Esa noche, cuando llegué a casa y vi a Carlos terminar de recoger el lavavajillas, con un delantal rosa con volantes puestos, no pude reprimir una sonrisa de ganadora. Había hecho la cena, y tenía la mesa preparada. Era tan atento… Guardé el bolso con el regalito y nos pusimos a cenar. Esa noche, ya en la cama, le susurré al oído:

-Tengo un juguete para tí.

Fui a la cómoda y cogí unas medias negras, opacas, y le vendé los ojos con ellas. Me aseguré de que no veía nada.

-¿Estás preparado para saber cómo es la polla de mi Jefe?

-No estará aquí, ¿verdad?

Me reí.

-No, no, tranquilo, aún no. Es otra cosa.

Saqué el consolador y lo miré. Allí en la penumbra del dormitorio y fuera del entorno del Sex Shop, impresionaba una barbaridad. Busqué un gel lubricante para engrasarlo. Tenía olor seductor…

-Huele a chocolate, mmm. -dijo mi marido.
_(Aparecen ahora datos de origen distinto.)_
(** POST: both commands accepted. *)
Lemma create_plan_accepted (req : Request) (k : string) (fs : list bool) :
  JS.get (body req) "objectId" = Some (JStr k) ->
  JS.truthy (JStr k) = true ->
  JS.well_formed (body req) = true ->
  forallb negb (take 2 fs) = true ->
  create_plan req (ctx m fs r)
  = (Ok tt,
     ctx (<[k := JSON.stringify (body req)]> m) (drop 2 fs)
       (MkResponse 201
          (set_header "ETag" (Etag.entitytag (JSON.stringify (body req))) (headers r))
          (SentJson (body req)))).
Proof.
  intros Hid Hk Hwf Hfs.
  unfold create_plan. erewrite try_catch_ok; [reflexivity|].
  rewrite Hid. unfold JS.truthy_maybe. rewrite Hk.
  change (negb true) with false. cbv iota.
  step ltac:(apply client_set_accept; now apply calm_weaken).
  step ltac:(apply client_get_accept; now apply calm_tail).
  rewrite lookup_insert_eq.
  step ltac:(reflexivity).
  step ltac:(reflexivity).
  step ltac:(reflexivity).
  step ltac:(apply JSON_parse_stored; assumption).
  unfold res_json, update_res. simpl. now rewrite drop_two.
Qed.

(** POST: no usable [objectId]. *)
Lemma create_plan_missing_id (req : Request) (c : Ctx) :
  JS.truthy_maybe (JS.get (body req) "objectId") = false ->
  create_plan req c
  = (Ok tt,
     MkCtx (world c)
       (MkResponse 400 (headers (res c))
          (SentJson (JObj [("message", JStr "Missing objectId in the request body.")])))).
Proof.
  intros H. unfold create_plan. erewrite try_catch_ok; [reflexivity|].
  rewrite H. reflexivity.
Qed.

(** POST: the SET is rejected. *)
Lemma create_plan_set_rejected (req : Request) (k : string) (later : list bool) :
  JS.get (body req) "objectId" = Some (JStr k) ->
  JS.truthy (JStr k) = true ->
  create_plan req (ctx m (true :: later) r)
  = (Ok tt,
     ctx m later
       (MkResponse 500 (headers r) (SentJson (JObj [("error", JStr "Error creating plan")])))).
Proof.
  intros Hid Hk. unfold create_plan.
  erewrite try_catch_throw; cycle 1.
  { rewrite Hid. unfold JS.truthy_maybe. rewrite Hk.
    change (negb true) with false. cbv iota.
    apply bind_throw. apply client_set_reject. }
  reflexivity.
Qed.

(** POST: the SET is accepted and the GET is rejected. *)
Lemma create_plan_get_rejected (req : Request) (k : string) (later : list bool) :
  JS.get (body req) "objectId" = Some (JStr k) ->
  JS.truthy (JStr k) = true ->
  create_plan req (ctx m (false :: true :: later) r)
  = (Ok tt,
     ctx (<[k := JSON.stringify (body req)]> m) later
       (MkResponse 500 (headers r) (SentJson (JObj [("error", JStr "Error creating plan")])))).
Proof.
  intros Hid Hk. unfold create_plan.
  erewrite try_catch_throw; cycle 1.
  { rewrite Hid. unfold JS.truthy_maybe. rewrite Hk.
    change (negb true) with false. cbv iota.
    step ltac:(apply client_set_accept; reflexivity).
    apply bind_throw. apply client_get_reject. }
  reflexivity.
Qed.

(** GET: the key is absent, or holds the empty string. *)
Lemma read_plan_absent (req : Request) (fs : list bool) :
  forallb negb (take 1 fs) = true ->
  JS.truthy_text (m !! params_id req) = false ->
  read_plan req (ctx m fs r)
  = (Ok tt,
     ctx m (tail fs)
       (MkResponse 404 (headers r) (SentJson (JObj [("error", JStr "Plan not found")])))).
Proof.
  intros Hfs Hm. unfold read_plan. erewrite try_catch_ok; [reflexivity|].
  step ltac:(apply client_get_accept; assumption).
  rewrite Hm. reflexivity.
Qed.

(** GET: the token is the fingerprint of the stored text. *)
Lemma read_plan_not_modified (req : Request) (fs : list bool) (text : string) :
  forallb negb (take 1 fs) = true ->
  m !! params_id req = Some text ->
  String.eqb text "" = false ->
  if_none_match req = Some (Etag.entitytag text) ->
  read_plan req (ctx m fs r)
  = (Ok tt, ctx m (tail fs) (MkResponse 304 (headers r) SentEmpty)).
Proof.
  intros Hfs Hm Hne Htok. unfold read_plan. erewrite try_catch_ok; [reflexivity|].
  step ltac:(apply client_get_accept; assumption).
  rewrite Hm. unfold JS.truthy_text. rewrite Hne. change (negb (negb false)) with false.
  cbv iota. step ltac:(reflexivity).
  rewrite bool_decide_eq_true_2 by assumption. reflexivity.
Qed.

(** GET: any other token, or none, and a stored text that parses. The
    handler sends a 200, which [res.send] turns into a 304 with no body
    when the request is fresh. *)
Lemma read_plan_full (req : Request) (fs : list bool) (text : string) (doc : value) :
  forallb negb (take 1 fs) = true ->
  m !! params_id req = Some text ->
  String.eqb text "" = false ->
  if_none_match req <> Some (Etag.entitytag text) ->
  JSON.parse text = Some doc ->
  read_plan req (ctx m fs r)
  = (Ok tt,
     ctx m (tail fs)
       (if Fresh.fresh (if_none_match req) (Some (Etag.entitytag text))
        then MkResponse 304 (set_header "ETag" (Etag.entitytag text) (headers r)) SentEmpty
        else MkResponse 200 (set_header "ETag" (Etag.entitytag text) (headers r))
               (SentJson doc))).
Proof.
  intros Hfs Hm Hne Htok Hparse. unfold read_plan. erewrite try_catch_ok; [reflexivity|].
  step ltac:(apply client_get_accept; assumption).
  rewrite Hm. unfold JS.truthy_text. rewrite Hne. change (negb (negb false)) with false.
  cbv iota. step ltac:(reflexivity).
  rewrite bool_decide_eq_false_2 by assumption.
  step ltac:(reflexivity).
  step ltac:(reflexivity).
  unfold JSON_parse, JS.text_to_string. rewrite Hparse.
  step ltac:(reflexivity).
  unfold res_json, update_res, req_fresh, send_etag. cbn [res headers statusCode world].
  rewrite get_set_header.
  change (((200 <=? 200) && (200 <? 300)) || (200 =? 304)) with true.
  cbn [andb]. destruct (Fresh.fresh _ _); reflexivity.
Qed.

(** GET: a stored text that does not parse. The tag is already set. *)
Lemma read_plan_unreadable (req : Request) (fs : list bool) (text : string) :
  forallb negb (take 1 fs) = true ->
  m !! params_id req = Some text ->
  String.eqb text "" = false ->
  if_none_match req <> Some (Etag.entitytag text) ->
  JSON.parse text = None ->
  read_plan req (ctx m fs r)
  = (Ok tt,
     ctx m (tail fs)
       (MkResponse 500 (set_header "ETag" (Etag.entitytag text) (headers r))
          (SentJson (JObj [("error", JStr "Error retrieving plan")])))).
Proof.
  intros Hfs Hm Hne Htok Hparse. unfold read_plan.
  erewrite try_catch_throw; cycle 1.
  { step ltac:(apply client_get_accept; assumption).
    rewrite Hm. unfold JS.truthy_text. rewrite Hne.
    change (negb (negb false)) with false.
    cbv iota. step ltac:(reflexivity).
    rewrite bool_decide_eq_false_2 by assumption.
    step ltac:(reflexivity).
    step ltac:(reflexivity).
    unfold JSON_parse, JS.text_to_string. rewrite Hparse.
    apply bind_throw. reflexivity. }
  reflexivity.
Qed.

(** GET: the command is rejected. *)
Lemma read_plan_rejected (req : Request) (later : list bool) :
  read_plan req (ctx m (true :: later) r)
  = (Ok tt,
     ctx m later
       (MkResponse 500 (headers r) (SentJson (JObj [("error", JStr "Error retrieving plan")])))).
Proof. reflexivity. Qed.

(** DELETE: accepted. *)
Lemma delete_plan_accepted (req : Request) (fs : list bool) :
  forallb negb (take 1 fs) = true ->
  delete_plan req (ctx m fs r)
  = (Ok tt,
     ctx (delete (params_id req) m) (tail fs)
       (match m !! params_id req with
        | Some _ =>
            MkResponse 200 (headers r)
              (SentJson (JObj [("message", JStr "Plan deleted successfully")]))
        | None =>
            MkResponse 404 (headers r) (SentJson (JObj [("error", JStr "Plan not found")]))
        end)).
Proof.
  intros Hfs. unfold delete_plan. erewrite try_catch_ok; [reflexivity|].
  step ltac:(apply client_del_accept; assumption).
  destruct (m !! params_id req); reflexivity.
Qed.

(** DELETE: rejected. *)
Lemma delete_plan_rejected (req : Request) (later : list bool) :
  delete_plan req (ctx m (true :: later) r)
  = (Ok tt,
     ctx m later
       (MkResponse 500 (headers r) (SentJson (JObj [("error", JStr "Error deleting plan")])))).
Proof. reflexivity. Qed.

End OnClient.

(** *** Whole requests *)

(** POST on a connected client is validation and the handler applied to
    the normalized request. *)
Lemma serve_POST_normalized (schema : Ajv.schema) (req : Request)
    (m : gmap string string) (fs : list bool) (td : Moment.date) :
  readable_date (body req) ->
  serve (POST_v1_plan schema) req (MkWorld (MkClient true m fs) td)
  = serve (fun rq => validateSchema schema POST rq create_plan)
          (with_body req (normalized td (body req)))
          (MkWorld (MkClient true m fs) td).
Proof.
  intros Hdate. unfold serve, POST_v1_plan.
  rewrite ensure_ready_on, transformDate_normalized by assumption.
  reflexivity.
Qed.

(** POST on a connected client, with a date [moment] throws on: the
    TypeError leaves the route, and nothing is sent to the server. *)
Lemma serve_POST_unreadable (schema : Ajv.schema) (req : Request) (w : World)
    (msg : string) :
  ready w ->
  date_error (body req) = Some msg ->
  serve (POST_v1_plan schema) req w = (Uncaught (TypeError msg), w).
Proof.
  destruct w as [[rd m fs] td]. unfold ready. simpl. intros -> Hdate.
  unfold serve, POST_v1_plan.
  rewrite ensure_ready_on, (transformDate_throws _ _ _ msg) by assumption.
  reflexivity.
Qed.

Lemma serve_POST_accepted (schema : Ajv.schema) (req : Request) (k : string)
    (m : gmap string string) (fs : list bool) (td : Moment.date) :
  let doc := normalized td (body req) in
  readable_date (body req) ->
  Ajv.validate schema doc = [] ->
  JS.get doc "objectId" = Some (JStr k) ->
  JS.truthy (JStr k) = true ->
  JS.well_formed doc = true ->
  forallb negb (take 2 fs) = true ->
  serve (POST_v1_plan schema) req (MkWorld (MkClient true m fs) td)
  = (Replied (MkResponse 201 [("ETag", Etag.entitytag (JSON.stringify doc))] (SentJson doc)),
     MkWorld (MkClient true (<[k := JSON.stringify doc]> m) (drop 2 fs)) td).
Proof.
  intros doc Hdate Hvalid Hid Hk Hwf Hfs.
  rewrite serve_POST_normalized by assumption. unfold serve.
  rewrite validateSchema_pass by assumption.
  rewrite (create_plan_accepted m td fresh_res _ k fs) by assumption.
  reflexivity.
Qed.

(** POST: the normalized body fails validation. Nothing is sent to the
    server. *)
Lemma serve_POST_invalid (schema : Ajv.schema) (req : Request) (w : World) :
  ready w ->
  readable_date (body req) ->
  Ajv.validate schema (normalized (today w) (body req)) <> [] ->
  serve (POST_v1_plan schema) req w
  = (Replied
       (MkResponse 400 []
          (SentJson
             (JObj [("message", JStr "Validation failed");
                    ("errors",
                     JArr (map Ajv.error_value
                             (Ajv.validate schema (normalized (today w) (body req)))))]))),
     w).
Proof.
  destruct w as [[rd m fs] td]. unfold ready. simpl. intros -> Hdate Hinvalid.
  rewrite serve_POST_normalized by assumption. unfold serve, validateSchema.
  change (body (with_body req (normalized td (body req))))
    with (normalized td (body req)).
  destruct (Ajv.validate schema (normalized td (body req))) as [|e es]; [congruence|].
  reflexivity.
Qed.

(** POST: valid, and no usable [objectId]. Nothing is sent to the server. *)
Lemma serve_POST_missing_id (schema : Ajv.schema) (req : Request) (w : World) :
  ready w ->
  readable_date (body req) ->
  Ajv.validate schema (normalized (today w) (body req)) = [] ->
  JS.truthy_maybe (JS.get (normalized (today w) (body req)) "objectId") = false ->
  serve (POST_v1_plan schema) req w
  = (Replied
       (MkResponse 400 []
          (SentJson (JObj [("message", JStr "Missing objectId in the request body.")]))),
     w).
Proof.
  destruct w as [[rd m fs] td]. unfold ready. simpl. intros -> Hdate Hvalid Hid.
  rewrite serve_POST_normalized by assumption. unfold serve.
  rewrite validateSchema_pass by assumption.
  rewrite create_plan_missing_id by assumption. reflexivity.
Qed.

(** Any route behind the readiness middleware, on a client that is not
    ready. *)
Lemma serve_not_ready (method : Method) (next : Request -> M unit) (req : Request)
    (m : gmap string string) (fs : list bool) (td : Moment.date) :
  serve (fun rq => ensure_ready method rq next) req (MkWorld (MkClient false m fs) td)
  = (Replied
       (MkResponse 500 [] (SentJson (JObj [("error", JStr "Redis client is not connected")]))),
     MkWorld (MkClient false m fs) td).
Proof. destruct method; reflexivity. Qed.

Lemma serve_GET_accepted (req : Request)
    (m : gmap string string) (fs : list bool) (td : Moment.date) :
  forallb negb (take 1 fs) = true ->
  serve GET_v1_plan req (MkWorld (MkClient true m fs) td)
  = (Replied (read_reply req (m !! params_id req)), MkWorld (MkClient true m (tail fs)) td).
Proof.
  intros Hfs. unfold serve, GET_v1_plan, read_reply. rewrite ensure_ready_on.
  destruct (JS.truthy_text (m !! params_id req)) eqn:Htruthy; simpl negb; cbv iota.
  - destruct (m !! params_id req) as [text|] eqn:Hm; [|discriminate].
    simpl in Htruthy. apply negb_true_iff in Htruthy. simpl JS.text_to_string.
    destruct (decide (if_none_match req = Some (Etag.entitytag text))) as [Htok|Htok].
    + rewrite (read_plan_not_modified m td fresh_res req fs text) by assumption.
      rewrite bool_decide_eq_true_2 by assumption. reflexivity.
    + rewrite bool_decide_eq_false_2 by assumption.
      destruct (JSON.parse text) as [doc|] eqn:Hparse.
      * rewrite (read_plan_full m td fresh_res req fs text doc) by assumption.
        simpl. destruct (Fresh.fresh _ _); reflexivity.
      * rewrite (read_plan_unreadable m td fresh_res req fs text) by assumption.
        reflexivity.
  - rewrite (read_plan_absent m td fresh_res req fs) by assumption. reflexivity.
Qed.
-No te hagas ilusiones, no es un dulce. -le dije y le acerqué el consolador hasta dejarlo a escasos centímetros de su boca.

-¿Qué hago?

-Levanta las manos y tócalo.

Mi marido levantó ambas manos, a ciegas, y se puso a tocar el pene.

-Dios mío, ¿esto qué es?

-Así es su polla, amor. ¿Qué te parece?

-Pero, Tania. Esto te debe de hacer daño, ¿no crees?

-Bueno, lo comprobaremos juntos…

-Joder, es grande.

-Abre la boca, por favor.

-No, Tania. No me obligues.

-Anda, cariño, no se va a enterar nadie, te lo juro, quedará entre nosotros. Hazlo por mí, abre la boquita.
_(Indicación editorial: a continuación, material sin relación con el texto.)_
Lemma election_inv_start ids w i w' :
  NoDup ids -> reachable ids w -> election_inv ids w ->
  step (RunStart i) w = Some w' ->
  election_inv ids w'.
Proof.
  intros Hnd Hw (Hprobes & Hkeys & Hmax) Hstep.
  apply step_start_inv in Hstep as (p & Hp & Hl & Hprocs & Hq & Hfl).
  pose proof (reachable_proc_ok _ _ _ _ Hw Hp) as Hok.
  rewrite (deliveries_start_phase ids i p) in Hfl
    by (done || by rewrite start_phase_eq).
  rewrite start_phase_eq in Hprocs. simpl in Hprocs.
  set (p' := set_in_loop true _) in Hprocs.
  pose proof (lookup_lt_Some _ _ _ Hp) as Hlt.
  assert (processes w' !! i = Some p') as Hp'
    by by rewrite Hprocs, list_lookup_insert_eq.
  assert (proc_ok ids i p') as Hok'.
  { destruct Hok as (I1 & I2 & I3 & I4 & I5 & I6 & I7 & I8 & I9).
    destruct (I7 Hl) as (J1 & J2 & J3 & J4).
    unfold proc_ok, p'. simpl. repeat split; try done; congruence. }
  destruct Hok as (_ & _ & _ & _ & _ & _ & Hfresh & _).
  destruct (Hfresh Hl) as (_ & Hcl & Hcr & Hrun).
  assert (forall am, am ∈ in_flight w -> origin_id am.2 <> pid p) as Hnone.
  { intros am Ham Heq. rewrite Forall_forall in Hprobes.
    destruct (probe_origin ids w i p am Hnd Hw Hp (Hprobes _ Ham) Heq)
      as (? & _). congruence. }
  split; [|split].
  - rewrite Hfl. apply Forall_app. split.
    + rewrite Forall_forall in Hprobes |- *. intros am Ham. rewrite Hprocs.
      apply (probe_ok_insert ids _ i p); [done| |by apply Hprobes].
      intros _ ?. congruence.
    + repeat constructor.
      * apply (probe_ok_fresh ids (processes w') i p' LEFT); done.
      * apply (probe_ok_fresh ids (processes w') i p' RIGHT); done.
  - rewrite Hfl, fmap_app. apply NoDup_app. split; [done|]. split.
    + intros k Hk Hk'. apply list_elem_of_fmap in Hk as (am & -> & Ham).
      apply (Hnone _ Ham). unfold key in Hk'. simpl in Hk'.
      rewrite !elem_of_cons in Hk'.
      destruct Hk' as [E|[E|E]]; [by injection E|by injection E|].
      by apply elem_of_nil in E.
    + simpl. unfold key. simpl. apply NoDup_cons. split.
      * rewrite elem_of_cons. intros [E|E]; [done|by apply elem_of_nil in E].
      * apply NoDup_singleton.
  - intros j pj Hj Hr. rewrite Hprocs in Hj.
    destruct (decide (i = j)) as [<-|Hne].
    + rewrite list_lookup_insert_eq in Hj by done. injection Hj as <-.
      simpl in Hr. congruence.
    + rewrite list_lookup_insert_ne in Hj by done. by eapply Hmax.
Qed.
Lo hizo, muy tímidamente. Yo aproveché para ensartarle el pollón de plástico en la boca.

-Ya está, ¿ves? Ahora lámelo con la lengua, cielo, vamos.

Lo hizo. Nada mal por cierto.

-Mmmm, sabe a chocolate.

-Ohhh, síiiii, ¿has visto cómo te gusta, amor? Lo haces muy bien. Esto lo has hecho antes…

Se quedó quieto. Me reí.

-Es broma, cielo. Sigue, ahora baja hasta el comienzo y lámelo hasta la punta, de una pasada.
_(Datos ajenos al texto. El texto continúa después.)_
(** *** Runs of recordings and of undos *)

Lemma record_each_cursor cs : forall h,
  ledger_inv h -> 0 < limit h ->
  ledger_inv (record_each toJSON cs h)
  /\ limit (record_each toJSON cs h) = limit h
  /\ currentIndex (record_each toJSON cs h)
     = (if decide (cs = []) then currentIndex h
        else Z.min (currentIndex h + len cs) (limit h - 1))
  /\ (cs <> [] ->
      len (history (record_each toJSON cs h))
      = currentIndex (record_each toJSON cs h) + 1).
Proof.
  induction cs as [ | c cs IH]; intros h Hinv Hlim; simpl.
  - split; [ exact Hinv | ]. split; [ reflexivity | ].
    split; [ reflexivity | congruence ].
  - pose proof (set_canvas_inv h c Hinv) as Hinv1.
    destruct (record_shape (set_canvas c h) Hinv1 Hlim)
      as (Hl & _ & Hi & _ & Hn). simpl in Hl, Hi.
    pose proof (record_inv _ Hinv1) as Hinv2.
    destruct (IH (enregistrerEtat toJSON (set_canvas c h)) Hinv2) as (Ha & Hb & Hc & Hd);
      [ lia | ].
    split; [ exact Ha | ]. split; [ lia | ].
    assert (Hlow : -1 <= currentIndex h).
    { destruct Hinv as (_ & [[_ ->] | ?] & _); lia. }
    destruct (decide (cs = [])) as [-> | Hne].
    + simpl in *. split; [ unfold len; simpl; lia | ]. intros _. exact Hn.
    + assert (Hpos : 0 < len cs).
      { destruct cs; [ congruence | unfold len; simpl; lia ]. }
      split; [ | intros _; apply Hd, Hne ].
      rewrite Hc, Hi, Hl.
      replace (len (c :: cs)) with (len cs + 1) by (unfold len; simpl; lia).
      lia.
Qed.

Lemma repeat_annuler_cursor n : forall h,
  ledger_inv h -> 0 <= currentIndex h ->
  exists h', repeat_annuler loadFromJSON n h = inr h'
    /\ ledger_inv h'
    /\ history h' = history h
    /\ currentIndex h' = Z.max 0 (currentIndex h - Z.of_nat n).
Proof.
  induction n as [ | n IH]; intros h Hinv Hi; simpl.
  - exists h. split; [ reflexivity | ]. split; [ exact Hinv | ].
    split; [ reflexivity | lia ].
  - destruct (annuler_inv h Hinv) as (h1 & Hu & Hinv1 & Hh1 & _ & Hc1).
    rewrite Hu. simpl.
    unfold canUndo in Hc1.
    destruct (IH h1 Hinv1) as (h' & Hr & Hinv' & Hh' & Hc').
    { destruct (0 <? currentIndex h) eqn:E; lia. }
    exists h'. split; [ exact Hr | ]. split; [ exact Hinv' | ].
    split; [ congruence | ].
    rewrite Hc', Hc1. destruct (0 <? currentIndex h) eqn:E; lia.
Qed.

(** A call of [annuler] that passes its guard puts on the canvas the
    snapshot under the new cursor, loaded and rebuilt. *)
Lemma annuler_loads h :
  ledger_inv h -> 0 < currentIndex h ->
  exists h' snap,
    annuler loadFromJSON h = inr h'
    /\ ledger_inv h'
    /\ history h' = history h
    /\ currentIndex h' = currentIndex h - 1
    /\ js_index (history h) (currentIndex h - 1) = Some snap
    /\ canvas h' = rebuilt (loadFromJSON snap) <$> loadFromJSON snap.
Proof.
  intros Hinv Hpos.
  assert (Hi : 0 <= currentIndex h - 1 < len (history h)).
  { destruct Hinv as (_ & [[_ ?] | ?] & _); lia. }
  destruct (js_index_in_range _ _ Hi) as [snap Hsnap].
  exists (updateButtons
            (set_canvas (rebuilt (loadFromJSON snap) <$> loadFromJSON snap)
               (set_currentIndex (currentIndex h - 1) h))), snap.
  split.
  { unfold annuler, canUndo, loadState.
    destruct (0 <? currentIndex h) eqn:E; [ | lia ].
    simpl. rewrite Hsnap, reestablishAssociations_rebuilt. reflexivity. }
  split; [ apply moved_cursor_inv; [ exact Hinv | exact Hi ] | ].
  simpl. auto.
Qed.

Lemma repeat_annuler_blocked n : forall h,
  currentIndex h <= 0 -> repeat_annuler loadFromJSON n h = inr h.
Proof.
  induction n as [ | n IH]; intros h Hi; simpl; [ reflexivity | ].
  rewrite (annuler_blocked h Hi). simpl. apply IH, Hi.
Qed.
Me obedeció, incluso gemió un poco al hacerlo.

-¡Muyyyy bieeeen! ¡Cariño, estás hecho para esto!

Ahora el solito tomó la iniciativa y empezó a mamar el consolador.

-Me tienes realmente impresionada. Imagínate que es real, que es la polla de mi Jefe. ¿Qué sientes?

-Me siento humillado.

-¿Pero te gusta?

-No estoy seguro, a lo mejor.

Yo no pude resistirlo, pero ver a mi marido así, me puso tan ardiente que me empecé a tocar.

-Te voy a dejar aquí solito con la polla, cari. Cógela tú, vamos. Quiero verte desde la distancia. Espera… ponte de rodillas, así, oh sí, así, así. Perfecto.

Me senté en una butaca y me abrí de piernas. Estaba empapada. Me empecé a masturbar como una loca mientras lo observaba con atención…

-¡Quítate las medias de los ojos y mírala! ¡Así! ¡Mira lo negra que es, lo gordas que tiene las venas! ¡Cómetela, maricón! ¡Así, lámele los huevos al macho, agradécele que se folla a tu mujer como tu jamás podrías!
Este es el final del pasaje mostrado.